What happened to her smile? I struggled to find some resemblance to a woman who
used to be one of my favorite actresses. We really need Hollywood to age
gracefully so there are role models. It's very disappointing. The movie was
tolerable. Had some funny moments, but still stupid. **
Steve Jobs Creepy movie about a very creepy guy. Was he that much
of an ass? I couldn't get through it. *
These Final
Hours is an Australian
apocalyptic movie about the final 12 hours of the world with a play by play of
which continents have been annihilated. Our hero leaves his pregnant girlfriend
to head to some end-of-the-world party at his best friend's house. His best
friend's sister is his other non-pregnant skanky girlfriend. Along the way he
comes across two ugly men hauling off a ten-year old girl who is screaming for
her father. He can't turn away and
rescues her, continuing on his journey with her in tow hoping to find her
father. He stops along the way to check
on relatives. It's was an interesting story about priorities and the crazy
things people might do when the world is about to end. A little unrealistic at
times and some of the scenes were a little irritating like when he shows up at
this wild, orgy-, drug-fest of a party leaves the little girl alone with crazy
people and decides to follow this idiot girlfriend for some mindless sex?
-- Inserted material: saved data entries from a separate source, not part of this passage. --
(** C17: whatever the interleaving of the dispatcher, the master and the
    slaves, no thread throws; the entries of one thread are parsed one at a
    time in the order of the file; and when the parsing of an entry begins,
    that of every earlier entry has ended if one of the two has a sync level
    (and all heaps are cleaned up before an entry of level [FULL]). *)
Theorem parsing_order MAX_QUEUE_SIZE pos frames file n acts w :
  entries_from pos frames = Some file -> run MAX_QUEUE_SIZE acts (start file n) = Done w ->
  (forall a, exec MAX_QUEUE_SIZE a w <> Wrong) /\
  (forall t, ended t (log w) `prefix_of` begun t (log w) /\ begun t (log w) `prefix_of` of_thread t file /\
    (length (begun t (log w)) <= S (length (ended t (log w))))%nat) /\
  (forall l1 c l2, log w = l1 ++ Begin c :: l2 -> settled file c l1).
Proof.
  intros [Hd _]%entries_positions Hr. pose proof (run_keeps_inv file Hd _ _ _ _ (start_has_inv file n) Hr) as Hi.
  pose proof Hi as [[Hc _] _]. split_and!; [intros a; by eapply exec_not_wrong| |by eapply core_log].
  intros t. rewrite (core_begun _ _ _ _ _ _ _ Hc t). split_and!; [by eexists|..].
  - destruct (core_handed _ _ _ _ _ _ _ Hc) as [k Hk]. exists ((match threads w !! t with Some r => queue_of (heaps w) r | None => [] end) ++ of_thread t k).
    rewrite Hk, chunks_thread_app, (core_order _ _ _ _ _ _ _ Hc t). unfold pending, flying.
    destruct (threads w !! t); by rewrite <- !(assoc_L (++)).
  - rewrite length_app. unfold flying. destruct (threads w !! t) as [r|]; [|cbn; lia].
    pose proof (flight_one _ _ _ r (core_pool _ _ _ _ _ _ _ Hc)). lia.
Qed.

(** *** An example: two threads, a buffer with level [FULL] *)

Definition demo_frames : list QueueEntry :=
  [Entry 1 [1; 0; 0; 0] false (Some NONE); Entry 2 [2; 0; 0; 0] false (Some NONE); Entry 1 [3; 0; 0; 0] false (Some FULL);
   Entry 2 [4; 0; 0; 0; 4; 0; 0; 0] false (Some NONE); Entry 1 [5; 0; 0; 0] false (Some ENSURE_ORDER)].

(** A schedule in which the first thread that can act does. *)
Fixpoint greedy (fuel : nat) (prefer : list action) (w : world) : list action :=
  match fuel with
  | O => []
  | S fuel =>
      (fix first (l : list action) : list action :=
         match l with
         | [] => []
         | a :: l => match exec 100 a w with Done w' => a :: greedy fuel prefer w' | _ => first l end
         end) prefer
  end.

Definition demo_acts : list action := greedy 500 [Slave 1; Master (fun r => Nat.eqb r 1); Slave 0; Dispatcher]
  (start (default [] (entries_from 0 demo_frames)) 2).

Lemma parsing_order_witness : exists file w,
  entries_from 0 demo_frames = Some file /\ run 100 demo_acts (start file 2) = Done w /\
  exists l1 c l2, log w = l1 ++ Begin c :: l2 /\ sync c = FULL /\ settled file c l1.
Proof.
  destruct (entries_from 0 demo_frames) as [file|] eqn:Hf; [|by vm_compute in Hf].
  destruct (run 100 demo_acts (start file 2)) as [w| |] eqn:Hr; vm_compute in Hf; injection Hf as <-; [|by vm_compute in Hr..].
  eexists _, w. split; [done|]. split; [done|].
  destruct (parsing_order 100 0 demo_frames _ 2 demo_acts w eq_refl Hr) as (_ & _ & Hs).
  vm_compute in Hr. injection Hr as <-. eexists [_; _; _; _; _; _], _, _. split; [reflexivity|]. split; [reflexivity|]. by eapply Hs.
Defined.

End ParserTheorems.
(* ===== verification/ParserTermination.v ===== *)
(** * The analyzer parses the whole trace ([parser/TraceParser.java],
      [parser/TraceSlaveParser.java])

    Every step of the analyzer's threads makes a measure smaller, so they all
    come to an end whatever the schedule; and if none of them can go on, the
    master has finished and everything is parsed.  The bound of the queue
    counts: a buffer larger than [MAX_QUEUE_SIZE] stops the dispatcher for
    good. *)

From stdpp Require Import gmap.
From S2P Require Import Prelude EventsWriter EventBuffers ParserThreads ParserPool ParserOrder ParserTheorems.
From Stdlib Require Import ZArith Lia.

Module ParserTermination.
Import TraceReader ParserThreads ParserPool ParserOrder ParserTheorems.

(** ** The measure *)

(** [n] is the number of entries in the file, a bound of the number of heaps. *)
Section Measure.
Variable n : Z.

Definition entry_weight : Z := 14 * n + 70.

Definition continuation_weight (k : continuation) : Z :=
  match k with
  | ThenCleanUps _ => 13 * n + 68
  | ThenRemove _ => 62
  | ThenAdd _ => 61
  | ThenTake | ThenFinish => 0
  end.

Definition master_weight (m : master_phase) : Z :=
  match m with
  | Taking | Finished => 0
  | Waiting todo k => Z.of_nat (length todo) + 1 + continuation_weight k
  | CleaningUp todo _ => 12 * Z.of_nat (length todo) + n + 67
  | Removing _ => 61
  | Adding _ => 60
  | Putting _ _ => 40
  end.

Definition dispatcher_weight (d : dispatcher_phase) : Z :=
  match d with Reading => entry_weight + 1 | Full _ => 2 * entry_weight + 2 | IO_finished => 0 end.

Definition heap_weight (h : ThreadLocalHeap) : Z := 20 * Z.of_nat (length (queue h)).

(** A heap whose queue has an entry is one that is near to be parsed. *)
Definition queued_weight (hs : list ThreadLocalHeap) (r : nat) : Z :=
  match queue_of hs r with [] => 10 | _ => 5 end.

#[global] Arguments heap_weight : simpl never.
#[global] Arguments queued_weight : simpl never.

Definition slave_weight (hs : list ThreadLocalHeap) (p : slave_phase) : Z :=
  match p with
  | Idle => 0
  | Took r => queued_weight hs r - 1
  | Polling r _ => queued_weight hs r - 2
  | Parsing _ _ _ => 9
  | CleanUp _ => 7
  | Parking _ => 6
  end.

Definition measure (w : world) : Z :=
  (entry_weight + 2) * Z.of_nat (length (scanner w)) + dispatcher_weight (dispatcher w) +
  entry_weight * Z.of_nat (length (chunks w)) + master_weight (master w) +
  sumz heap_weight (heaps w) + sumz (queued_weight (heaps w)) (masterQueue w) + sumz (slave_weight (heaps w)) (slaves w).

Lemma queued_weight_pos hs r : 5 <= queued_weight hs r <= 10.
Proof. unfold queued_weight. destruct (queue_of hs r); lia. Qed.

Lemma queued_weight_same hs r h h' r' :
  hs !! r = Some h -> (queue h' = queue h \/ r' <> r) -> queued_weight (<[r := h']> hs) r' = queued_weight hs r'.
Proof.
  intros Hr Hq. pose proof (lookup_lt_Some _ _ _ Hr) as Hlt. unfold queued_weight, queue_of. destruct (decide (r' = r)) as [->|Hne].
  - rewrite list_lookup_insert_eq, Hr by done. destruct Hq as [->|]; done.
  - by rewrite list_lookup_insert_ne.
Qed.

Lemma slave_weight_same hs r h h' p :
  hs !! r = Some h -> (queue h' = queue h \/ has p <> Some r) -> slave_weight (<[r := h']> hs) p = slave_weight hs p.
Proof.
  intros Hr Hq. destruct p; cbn in *; rewrite ?(queued_weight_same _ _ h); try done; (destruct Hq; [by left|right; congruence]).
Qed.

(** Updates of a heap that keep its queue. *)
Lemma weights_same hs r h h' mq sl :
  hs !! r = Some h -> queue h' = queue h ->
  sumz heap_weight (<[r := h']> hs) = sumz heap_weight hs /\
  sumz (queued_weight (<[r := h']> hs)) mq = sumz (queued_weight hs) mq /\
  sumz (slave_weight (<[r := h']> hs)) sl = sumz (slave_weight hs) sl.
Proof.
  intros Hr Hq. split_and!.
  - erewrite sumz_insert by done. unfold heap_weight. rewrite Hq. lia.
  - apply sumz_ext. intros r' _. apply (queued_weight_same _ _ h); auto.
  - apply sumz_ext. intros p _. apply (slave_weight_same _ _ h); auto.
Qed.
Really? He doesn't have better things to think about? I guess that was the
point...the end is coming in a matter of hours why not be mindless? Or at the
beginning when he takes off in his 1965 (?) attention-getting bright orange
Chevy (?) with people wandering the streets carrying guns and looting, cars in
the middle of the street on fire, and he doesn't for a minute think driving the
only car that is working maybe he should lock the car door or carry a weapon? He
runs for too long from a guy attacking him with a machete...a machete? Why not
bash the guy over the head and take it from him? And who the hell is on the
radio giving an update? Nothing else is functioning but some guy on a radio
knows what is happening in the rest of the world? The last scene with the
little girl was written poorly and the writers were confusing her with an
adult. She wouldn't have behaved that way. A little melodramatic, unrealistic,
some of the performances were good with moments of not-so-good, but it kept me watching
and wondering what I would do if I knew I only had 12 hours to live. ***
Why Him? James Franco plays an incredibly immature,
dysfunctional, wealthy tech developer who is in love with a much younger
Stanford college student. The girlfriend invites her family (Bryan Cranston,
Megan Mullally) to his estate to meet him over Christmas. He wants to ask her
to marry him, but only with her father's permission. It was very stupid humor,
but I think James Franco must have had a lot of fun playing that part. Wouldn't
it be nice to be that rich and carefree? **
Yes, Ben Hur was nice.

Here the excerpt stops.